The RF-101C was a single-seat photographic reconnaissance version of the Voodoo interceptor that had first entered service with the USAF in 1958.  The RF-101C was one of the first US jet aircraft to be based in Southeast Asia.  On 18 October 1961 four aircraft from the 15th TRS based at Kadena AB, Japan deployed to Tan Son Nhut under the code name Pipe Stem to photograph suspected Viet Cong strongholds.  Three weeks later, on 6 November, they were replaced by another detachment of four RF-101Cs from the 45th TRS (code-name Able Mable) that deployed from Misawa AB, Japan to Don Muang airport in Thailand.  The two detachments made reconnaissance flights over South Vietnam and Laos until the Geneva talks brought a temporary cessation of flights over Laos in July 1962.  The Able Mable detachment moved to Tan Son Nhut in December 1962 as the concentration of effort shifted from Laos to South Vietnam.  In the early years of the war four Voodoo squadrons (the 15th from Kadena AB, the 45th from Misawa AB, and the 20th and 29th from Shaw AFB, South Carolina) provided air and ground crews for the detachments based in South Vietnam and Thailand.  Two more aircraft were added to the Able Mable detachment on 1 April 1963 and by August 1964 a total of 16 RF-101Cs were based at Tan Son Nhut.  The 20th TRS was the only RF-101C unit assigned to Southeast Asia in full strength and was based at Tan Son Nhut before moving to Udorn in September 1966.

In the spring of 1964 the situation in Laos became more serious and the US decided to resume reconnaissance flights over the country.  This time the flights were of a more tactical nature, supplying targeting information on Pathet Lao troop movements to Royalist forces.  Under the code name Yankee Team the joint US Air Force and Navy operation commenced on 19 May when four Able Mable aircraft flew sorties over Laos.  In March 1965 the RF-101s started reconnaissance flights (code-named Blue Tree) over North Vietnam, a development facilitated by moving four aircraft of the 15th TRS from Tan Son Nhut to Udorn to start a detachment code named Green Python.
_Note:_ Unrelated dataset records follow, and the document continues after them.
(** ** Sections of a class *)

Fixpoint class_head_end (lines : list (list N)) (ixs : list Z) (default : Z) : res Z :=
  match ixs with
  | [] => Ok default
  | i :: ixs' =>
      line ← py_index lines i;
      if Searches (rx "\{\s*$") line then Ok i else class_head_end lines ixs' default
  end.
Definition CheckSectionSpacing (filename : list N) (clean_lines : cleansed_lines)
    (class_info : class_info) (linenum : Z) (error : ErrorFn) : M unit :=
  if (ci_last_line class_info - ci_starting_linenum class_info <=? 24)%Z
     || (linenum <=? ci_starting_linenum class_info)%Z then mret tt
  else
    line ← line_at clean_lines linenum;
    match Match (rx "\s*(public|protected|private):") line with
    | None => mret tt
    | Some matched =>
        prev_line ← line_at clean_lines (linenum - 1);
        if negb (IsBlankLine prev_line) && negb (Searches (rx "\b(class|struct)\b") prev_line)
           && negb (Searches (rx "\\$") prev_line) then
          end_class_head ← lift (class_head_end (lines clean_lines)
            (xrange (ci_starting_linenum class_info) linenum) (ci_starting_linenum class_info));
          when (end_class_head <? linenum - 1)%Z
            (error filename linenum (u"whitespace/blank_line") 3%Z
               (dq ++ grp matched 1 ++ u":" ++ dq ++ u" should be preceded by a blank line"))
        else mret tt
    end.

(** The loop goes over the indices below [linenum]. *)
Fixpoint previous_non_blank (clean_lines : cleansed_lines) (ixs : list Z) : res (list N * Z) :=
  match ixs with
  | [] => Ok ([], (-1)%Z)
  | prevlinenum :: ixs' =>
      prevline ← py_index (elided clean_lines) prevlinenum;
      if negb (IsBlankLine prevline) then Ok (prevline, prevlinenum)
      else previous_non_blank clean_lines ixs'
  end.
Definition GetPreviousNonBlankLine (clean_lines : cleansed_lines) (linenum : Z)
    : res (list N * Z) :=
  previous_non_blank clean_lines (xrange_down (linenum - 1) (-1)).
The role of the RF-101C evolved into four types of reconnaissance mission: surveillance, concentrating on lines of communications; pre-strike reconnaissance for targeting purposes; post-strike reconnaissance for battle damage assessment; and (from mid-1965) searching for SAM sites.  The very early missions were escorted by F-100s, later replaced by F-105s and F-4s.  However, the reconnaissance aircraft often flew unescorted singly or in pairs, often preferring this to flying with escorts.  Unencumbered by large amounts of ordnance, the Voodoo was actually faster than its escorts and recce pilots relied primarily on speed, tactics and terrain masking for survival.  In April 1966 a study showed that many of the Voodoos shot down by AAA were the wingmen who were following their leaders and were hit by AAA aimed at the lead aircraft which usually escaped unscathed.  The result was that from this date most reconnaissance missions were flown by single aircraft.  However, this caused problems in determining the cause of attrition when aircraft did not return nor did it give the redundancy of a second aircraft to complete the mission if the first aircraft was shot down or had to abort.

Probably because the Voodoos spent much of their time at low level, the aircraft was one of the first USAF types to receive the three tone tactical camouflage in mid-1965.  Curiously, the Voodoo squadrons were among the last to adopt squadron tail codes when they came into use later in the war.